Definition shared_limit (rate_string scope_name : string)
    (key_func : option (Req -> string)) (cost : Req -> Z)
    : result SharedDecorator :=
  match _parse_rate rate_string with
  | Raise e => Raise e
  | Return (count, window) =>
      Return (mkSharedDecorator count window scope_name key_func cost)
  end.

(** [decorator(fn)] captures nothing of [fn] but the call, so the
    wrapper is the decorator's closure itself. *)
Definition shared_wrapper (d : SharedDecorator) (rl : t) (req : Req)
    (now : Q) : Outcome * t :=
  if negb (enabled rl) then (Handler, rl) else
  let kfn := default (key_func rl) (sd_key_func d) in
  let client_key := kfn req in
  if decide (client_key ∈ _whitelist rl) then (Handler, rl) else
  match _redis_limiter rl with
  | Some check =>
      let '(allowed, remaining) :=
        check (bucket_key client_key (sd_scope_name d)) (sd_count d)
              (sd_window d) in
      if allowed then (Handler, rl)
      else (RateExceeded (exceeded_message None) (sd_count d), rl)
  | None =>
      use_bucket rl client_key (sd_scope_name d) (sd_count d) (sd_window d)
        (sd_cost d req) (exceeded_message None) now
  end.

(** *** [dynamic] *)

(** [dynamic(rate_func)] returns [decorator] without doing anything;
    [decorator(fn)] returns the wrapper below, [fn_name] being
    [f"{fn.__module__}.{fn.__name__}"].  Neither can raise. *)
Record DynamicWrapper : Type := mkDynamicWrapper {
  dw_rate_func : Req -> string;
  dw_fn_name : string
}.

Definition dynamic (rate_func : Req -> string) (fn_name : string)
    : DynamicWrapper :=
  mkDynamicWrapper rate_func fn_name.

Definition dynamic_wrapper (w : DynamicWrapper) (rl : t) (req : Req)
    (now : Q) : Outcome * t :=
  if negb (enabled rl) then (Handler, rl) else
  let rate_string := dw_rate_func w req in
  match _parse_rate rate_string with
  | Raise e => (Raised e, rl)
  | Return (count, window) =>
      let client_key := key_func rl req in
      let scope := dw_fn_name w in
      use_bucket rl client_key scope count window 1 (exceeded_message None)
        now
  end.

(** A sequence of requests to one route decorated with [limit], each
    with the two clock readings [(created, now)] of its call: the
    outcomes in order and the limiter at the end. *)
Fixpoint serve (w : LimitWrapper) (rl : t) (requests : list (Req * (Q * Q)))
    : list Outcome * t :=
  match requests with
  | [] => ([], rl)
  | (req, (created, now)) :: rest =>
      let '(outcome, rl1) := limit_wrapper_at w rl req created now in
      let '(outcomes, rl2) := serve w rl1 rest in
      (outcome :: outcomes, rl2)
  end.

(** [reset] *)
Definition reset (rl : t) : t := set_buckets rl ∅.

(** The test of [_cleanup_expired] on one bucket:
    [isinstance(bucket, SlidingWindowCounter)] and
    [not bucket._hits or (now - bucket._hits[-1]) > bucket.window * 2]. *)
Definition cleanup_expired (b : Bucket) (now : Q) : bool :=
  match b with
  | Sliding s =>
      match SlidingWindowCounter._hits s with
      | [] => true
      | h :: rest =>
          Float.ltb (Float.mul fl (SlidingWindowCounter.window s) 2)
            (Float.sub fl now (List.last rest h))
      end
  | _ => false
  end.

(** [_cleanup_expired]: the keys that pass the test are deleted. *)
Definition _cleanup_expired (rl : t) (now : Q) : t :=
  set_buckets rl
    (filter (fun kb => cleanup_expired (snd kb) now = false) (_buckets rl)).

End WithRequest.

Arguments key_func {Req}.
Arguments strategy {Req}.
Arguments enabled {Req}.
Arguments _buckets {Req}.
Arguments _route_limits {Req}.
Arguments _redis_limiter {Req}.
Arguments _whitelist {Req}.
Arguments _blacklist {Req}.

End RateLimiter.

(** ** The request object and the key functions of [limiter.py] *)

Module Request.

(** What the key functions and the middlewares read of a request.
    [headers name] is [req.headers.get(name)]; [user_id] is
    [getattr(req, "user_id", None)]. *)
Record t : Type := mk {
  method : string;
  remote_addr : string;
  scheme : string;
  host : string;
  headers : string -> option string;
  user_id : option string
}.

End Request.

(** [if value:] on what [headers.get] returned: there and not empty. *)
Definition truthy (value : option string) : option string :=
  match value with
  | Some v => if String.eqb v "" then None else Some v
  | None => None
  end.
################
**Exercise aim**
Copy out each line of the data exactly.

**Response to the task**
Definition shared_limit (rate_string scope_name : string)
    (key_func : option (Req -> string)) (cost : Req -> Z)
    : result SharedDecorator :=
  match _parse_rate rate_string with
  | Raise e => Raise e
  | Return (count, window) =>
      Return (mkSharedDecorator count window scope_name key_func cost)
  end.

(** [decorator(fn)] captures nothing of [fn] but the call, so the
    wrapper is the decorator's closure itself. *)
Definition shared_wrapper (d : SharedDecorator) (rl : t) (req : Req)
    (now : Q) : Outcome * t :=
  if negb (enabled rl) then (Handler, rl) else
  let kfn := default (key_func rl) (sd_key_func d) in
  let client_key := kfn req in
  if decide (client_key ∈ _whitelist rl) then (Handler, rl) else
  match _redis_limiter rl with
  | Some check =>
      let '(allowed, remaining) :=
        check (bucket_key client_key (sd_scope_name d)) (sd_count d)
              (sd_window d) in
      if allowed then (Handler, rl)
      else (RateExceeded (exceeded_message None) (sd_count d), rl)
  | None =>
      use_bucket rl client_key (sd_scope_name d) (sd_count d) (sd_window d)
        (sd_cost d req) (exceeded_message None) now
  end.

(** *** [dynamic] *)

(** [dynamic(rate_func)] returns [decorator] without doing anything;
    [decorator(fn)] returns the wrapper below, [fn_name] being
    [f"{fn.__module__}.{fn.__name__}"].  Neither can raise. *)
Record DynamicWrapper : Type := mkDynamicWrapper {
  dw_rate_func : Req -> string;
  dw_fn_name : string
}.

Definition dynamic (rate_func : Req -> string) (fn_name : string)
    : DynamicWrapper :=
  mkDynamicWrapper rate_func fn_name.

Definition dynamic_wrapper (w : DynamicWrapper) (rl : t) (req : Req)
    (now : Q) : Outcome * t :=
  if negb (enabled rl) then (Handler, rl) else
  let rate_string := dw_rate_func w req in
  match _parse_rate rate_string with
  | Raise e => (Raised e, rl)
  | Return (count, window) =>
      let client_key := key_func rl req in
      let scope := dw_fn_name w in
      use_bucket rl client_key scope count window 1 (exceeded_message None)
        now
  end.

(** A sequence of requests to one route decorated with [limit], each
    with the two clock readings [(created, now)] of its call: the
    outcomes in order and the limiter at the end. *)
Fixpoint serve (w : LimitWrapper) (rl : t) (requests : list (Req * (Q * Q)))
    : list Outcome * t :=
  match requests with
  | [] => ([], rl)
  | (req, (created, now)) :: rest =>
      let '(outcome, rl1) := limit_wrapper_at w rl req created now in
      let '(outcomes, rl2) := serve w rl1 rest in
      (outcome :: outcomes, rl2)
  end.

(** [reset] *)
Definition reset (rl : t) : t := set_buckets rl ∅.

(** The test of [_cleanup_expired] on one bucket:
    [isinstance(bucket, SlidingWindowCounter)] and
    [not bucket._hits or (now - bucket._hits[-1]) > bucket.window * 2]. *)
Definition cleanup_expired (b : Bucket) (now : Q) : bool :=
  match b with
  | Sliding s =>
      match SlidingWindowCounter._hits s with
      | [] => true
      | h :: rest =>
          Float.ltb (Float.mul fl (SlidingWindowCounter.window s) 2)
            (Float.sub fl now (List.last rest h))
      end
  | _ => false
  end.

(** [_cleanup_expired]: the keys that pass the test are deleted. *)
Definition _cleanup_expired (rl : t) (now : Q) : t :=
  set_buckets rl
    (filter (fun kb => cleanup_expired (snd kb) now = false) (_buckets rl)).

End WithRequest.

Arguments key_func {Req}.
Arguments strategy {Req}.
Arguments enabled {Req}.
Arguments _buckets {Req}.
Arguments _route_limits {Req}.
Arguments _redis_limiter {Req}.
Arguments _whitelist {Req}.
Arguments _blacklist {Req}.

End RateLimiter.

(** ** The request object and the key functions of [limiter.py] *)

Module Request.

(** What the key functions and the middlewares read of a request.
    [headers name] is [req.headers.get(name)]; [user_id] is
    [getattr(req, "user_id", None)]. *)
Record t : Type := mk {
  method : string;
  remote_addr : string;
  scheme : string;
  host : string;
  headers : string -> option string;
  user_id : option string
}.

End Request.

(** [if value:] on what [headers.get] returned: there and not empty. *)
Definition truthy (value : option string) : option string :=
  match value with
  | Some v => if String.eqb v "" then None else Some v
  | None => None
  end.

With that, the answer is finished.